## [Task description]
Set each line of the records down again exactly, please.

## [Listed entries]
(** However the prompt ends, it has changed nothing but the console,
    and it does end; what it returns is the last line it has read,
    without the white space around it. *)
Lemma get_valid_input_outcome validator lines w :
  stdin w = lines ->
  exists pending,
    get_valid_input sentinel validator w = Raised EOFError (with_stdin pending w)
    \/ (exists sg, get_valid_input sentinel validator w
                   = Returned (Unwind sg) (with_stdin pending w))
    \/ (exists value,
          get_valid_input sentinel validator w
          = Returned (Continue value) (with_stdin pending w)
          /\ accepts validator value (with_stdin pending w)
          /\ lower value ≠ sentinel /\ strip value = value
          /\ exists before l, lines = before ++ l :: pending /\ value = strip l).
Proof.
  revert w. induction lines as [|r rs IH]; intros w Hin.
  - exists []. left. rewrite get_valid_input_nil by done.
    by rewrite <- Hin, with_stdin_stdin.
  - rewrite (get_valid_input_cons validator w r rs Hin).
    destruct (String.eqb_spec (lower (strip r)) sentinel) as [|Hne].
    { exists rs. right. left. by eexists. }
    destruct validator as [v|].
    + destruct (v (strip r) (with_stdin rs w)) as [[|]|sg] eqn:E.
      * exists rs. right. right. exists (strip r).
        split; [done|]. split; [done|]. split; [done|].
        split; [apply strip_idem|]. by exists [], r.
      * destruct (IH (with_stdin rs w) eq_refl) as [pending H].
        exists pending. rewrite with_stdin_twice in H.
        destruct H as [H|[H|(value & H1 & H2 & H3 & H4 & before & l & H5 & H6)]];
          [by left|by right; left|].
        right. right. exists value. repeat (split; [done|]).
        exists (r :: before), l. by rewrite H5.
      * exists rs. right. left. by eexists.
    + exists rs. right. right. exists (strip r).
      split; [done|]. split; [done|]. split; [done|].
      split; [apply strip_idem|]. by exists [], r.
Qed.

End GetValidInput.

(** ** [get_valid_input] *)

(** X1.  After lines at which the prompt went round again, the first
    line that is not the word ending the run and that the validator lets
    through is returned, stripped of surrounding white space; exactly the
    lines up to it are consumed and nothing else changes. *)
Theorem get_valid_input_first_accepted
        (sentinel : string) (validator : option Validator) (w : World)
        (rejected : list string) (l : string) (rest : list string) :
  stdin w = rejected ++ l :: rest ->
  Forall (turned_down sentinel validator w) rejected ->
  lower (strip l) ≠ sentinel ->
  accepts validator (strip l) (with_stdin rest w) ->
  get_valid_input sentinel validator w
  = Returned (Continue (strip l)) (with_stdin rest w).
Proof.
  intros Hin Hrej Hne Hacc.
  rewrite <- (with_stdin_stdin w) at 1. rewrite Hin.
  rewrite get_valid_input_skips by done.
  rewrite (get_valid_input_cons sentinel validator _ l rest) by done.
  apply String.eqb_neq in Hne. rewrite Hne, with_stdin_twice.
  destruct validator as [v|]; [|done]. cbn in Hacc. by rewrite Hacc.
Qed.

Lemma get_valid_input_first_accepted_witness :
  get_valid_input "exit" (Some positive_integer)
                  (machine true ["abc"; "0"; " 12 "; "x"] ∅)
  = Returned (Continue "12") (machine true ["x"] ∅).
Proof.
  assert (Forall (turned_down "exit" (Some positive_integer)
                              (machine true ["abc"; "0"; " 12 "; "x"] ∅)) ["abc"; "0"])
    as Hrej.
  { repeat constructor; try (intros H; vm_compute in H; discriminate). }
  assert (lower (strip " 12 ") ≠ "exit") as Hne
    by (intros H; vm_compute in H; discriminate).
  assert (accepts (Some positive_integer) (strip " 12 ")
                  (with_stdin ["x"] (machine true ["abc"; "0"; " 12 "; "x"] ∅)))
    as Hacc by (vm_compute; reflexivity).
  exact (get_valid_input_first_accepted "exit" (Some positive_integer)
           (machine true ["abc"; "0"; " 12 "; "x"] ∅) ["abc"; "0"] " 12 " ["x"]
           eq_refl Hrej Hne Hacc).
Defined.

(** X2.  The word that ends the run is looked for before the validator
    is consulted: a line that is this word, in any case and with any
    white space around it, unwinds with [SystemExit] whatever the
    validator would have said, and the lines after it stay on the console. *)
Theorem get_valid_input_sentinel_first
        (sentinel : string) (validator : option Validator) (w : World)
        (rejected : list string) (l : string) (rest : list string) :
  stdin w = rejected ++ l :: rest ->
  Forall (turned_down sentinel validator w) rejected ->
  lower (strip l) = sentinel ->
  get_valid_input sentinel validator w
  = Returned (Unwind (SystemExit "用户选择结束运行。")) (with_stdin rest w).
Proof.
  intros Hin Hrej Heq.
  rewrite <- (with_stdin_stdin w) at 1. rewrite Hin.
  rewrite get_valid_input_skips by done.
  rewrite (get_valid_input_cons sentinel validator _ l rest) by done.
  apply String.eqb_eq in Heq. by rewrite Heq, with_stdin_twice.
Qed.

Lemma get_valid_input_sentinel_first_witness :
  get_valid_input "exit" (Some yes_or_no) (machine true ["maybe"; " Exit "; "yes"] ∅)
  = Returned (Unwind (SystemExit "用户选择结束运行。")) (machine true ["yes"] ∅).
Proof.
  assert (Forall (turned_down "exit" (Some yes_or_no)
                              (machine true ["maybe"; " Exit "; "yes"] ∅)) ["maybe"])
    as Hrej.
  { repeat constructor. intros H; vm_compute in H; discriminate. }
  assert (lower (strip " Exit ") = "exit") as Heq by (vm_compute; reflexivity).
  exact (get_valid_input_sentinel_first "exit" (Some yes_or_no)
           (machine true ["maybe"; " Exit "; "yes"] ∅) ["maybe"] " Exit " ["yes"]
           eq_refl Hrej Heq).
Defined.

## [Answer to this task]
(** However the prompt ends, it has changed nothing but the console,
    and it does end; what it returns is the last line it has read,
    without the white space around it. *)
Lemma get_valid_input_outcome validator lines w :
  stdin w = lines ->
  exists pending,
    get_valid_input sentinel validator w = Raised EOFError (with_stdin pending w)
    \/ (exists sg, get_valid_input sentinel validator w
                   = Returned (Unwind sg) (with_stdin pending w))
    \/ (exists value,
          get_valid_input sentinel validator w
          = Returned (Continue value) (with_stdin pending w)
          /\ accepts validator value (with_stdin pending w)
          /\ lower value ≠ sentinel /\ strip value = value
          /\ exists before l, lines = before ++ l :: pending /\ value = strip l).
Proof.
  revert w. induction lines as [|r rs IH]; intros w Hin.
  - exists []. left. rewrite get_valid_input_nil by done.
    by rewrite <- Hin, with_stdin_stdin.
  - rewrite (get_valid_input_cons validator w r rs Hin).
    destruct (String.eqb_spec (lower (strip r)) sentinel) as [|Hne].
    { exists rs. right. left. by eexists. }
    destruct validator as [v|].
    + destruct (v (strip r) (with_stdin rs w)) as [[|]|sg] eqn:E.
      * exists rs. right. right. exists (strip r).
        split; [done|]. split; [done|]. split; [done|].
        split; [apply strip_idem|]. by exists [], r.
      * destruct (IH (with_stdin rs w) eq_refl) as [pending H].
        exists pending. rewrite with_stdin_twice in H.
        destruct H as [H|[H|(value & H1 & H2 & H3 & H4 & before & l & H5 & H6)]];
          [by left|by right; left|].
        right. right. exists value. repeat (split; [done|]).
        exists (r :: before), l. by rewrite H5.
      * exists rs. right. left. by eexists.
    + exists rs. right. right. exists (strip r).
      split; [done|]. split; [done|]. split; [done|].
      split; [apply strip_idem|]. by exists [], r.
Qed.

End GetValidInput.

(** ** [get_valid_input] *)

(** X1.  After lines at which the prompt went round again, the first
    line that is not the word ending the run and that the validator lets
    through is returned, stripped of surrounding white space; exactly the
    lines up to it are consumed and nothing else changes. *)
Theorem get_valid_input_first_accepted
        (sentinel : string) (validator : option Validator) (w : World)
        (rejected : list string) (l : string) (rest : list string) :
  stdin w = rejected ++ l :: rest ->
  Forall (turned_down sentinel validator w) rejected ->
  lower (strip l) ≠ sentinel ->
  accepts validator (strip l) (with_stdin rest w) ->
  get_valid_input sentinel validator w
  = Returned (Continue (strip l)) (with_stdin rest w).
Proof.
  intros Hin Hrej Hne Hacc.
  rewrite <- (with_stdin_stdin w) at 1. rewrite Hin.
  rewrite get_valid_input_skips by done.
  rewrite (get_valid_input_cons sentinel validator _ l rest) by done.
  apply String.eqb_neq in Hne. rewrite Hne, with_stdin_twice.
  destruct validator as [v|]; [|done]. cbn in Hacc. by rewrite Hacc.
Qed.

Lemma get_valid_input_first_accepted_witness :
  get_valid_input "exit" (Some positive_integer)
                  (machine true ["abc"; "0"; " 12 "; "x"] ∅)
  = Returned (Continue "12") (machine true ["x"] ∅).
Proof.
  assert (Forall (turned_down "exit" (Some positive_integer)
                              (machine true ["abc"; "0"; " 12 "; "x"] ∅)) ["abc"; "0"])
    as Hrej.
  { repeat constructor; try (intros H; vm_compute in H; discriminate). }
  assert (lower (strip " 12 ") ≠ "exit") as Hne
    by (intros H; vm_compute in H; discriminate).
  assert (accepts (Some positive_integer) (strip " 12 ")
                  (with_stdin ["x"] (machine true ["abc"; "0"; " 12 "; "x"] ∅)))
    as Hacc by (vm_compute; reflexivity).
  exact (get_valid_input_first_accepted "exit" (Some positive_integer)
           (machine true ["abc"; "0"; " 12 "; "x"] ∅) ["abc"; "0"] " 12 " ["x"]
           eq_refl Hrej Hne Hacc).
Defined.

(** X2.  The word that ends the run is looked for before the validator
    is consulted: a line that is this word, in any case and with any
    white space around it, unwinds with [SystemExit] whatever the
    validator would have said, and the lines after it stay on the console. *)
Theorem get_valid_input_sentinel_first
        (sentinel : string) (validator : option Validator) (w : World)
        (rejected : list string) (l : string) (rest : list string) :
  stdin w = rejected ++ l :: rest ->
  Forall (turned_down sentinel validator w) rejected ->
  lower (strip l) = sentinel ->
  get_valid_input sentinel validator w
  = Returned (Unwind (SystemExit "用户选择结束运行。")) (with_stdin rest w).
Proof.
  intros Hin Hrej Heq.
  rewrite <- (with_stdin_stdin w) at 1. rewrite Hin.
  rewrite get_valid_input_skips by done.
  rewrite (get_valid_input_cons sentinel validator _ l rest) by done.
  apply String.eqb_eq in Heq. by rewrite Heq, with_stdin_twice.
Qed.

Lemma get_valid_input_sentinel_first_witness :
  get_valid_input "exit" (Some yes_or_no) (machine true ["maybe"; " Exit "; "yes"] ∅)
  = Returned (Unwind (SystemExit "用户选择结束运行。")) (machine true ["yes"] ∅).
Proof.
  assert (Forall (turned_down "exit" (Some yes_or_no)
                              (machine true ["maybe"; " Exit "; "yes"] ∅)) ["maybe"])
    as Hrej.
  { repeat constructor. intros H; vm_compute in H; discriminate. }
  assert (lower (strip " Exit ") = "exit") as Heq by (vm_compute; reflexivity).
  exact (get_valid_input_sentinel_first "exit" (Some yes_or_no)
           (machine true ["maybe"; " Exit "; "yes"] ∅) ["maybe"] " Exit " ["yes"]
           eq_refl Hrej Heq).
Defined.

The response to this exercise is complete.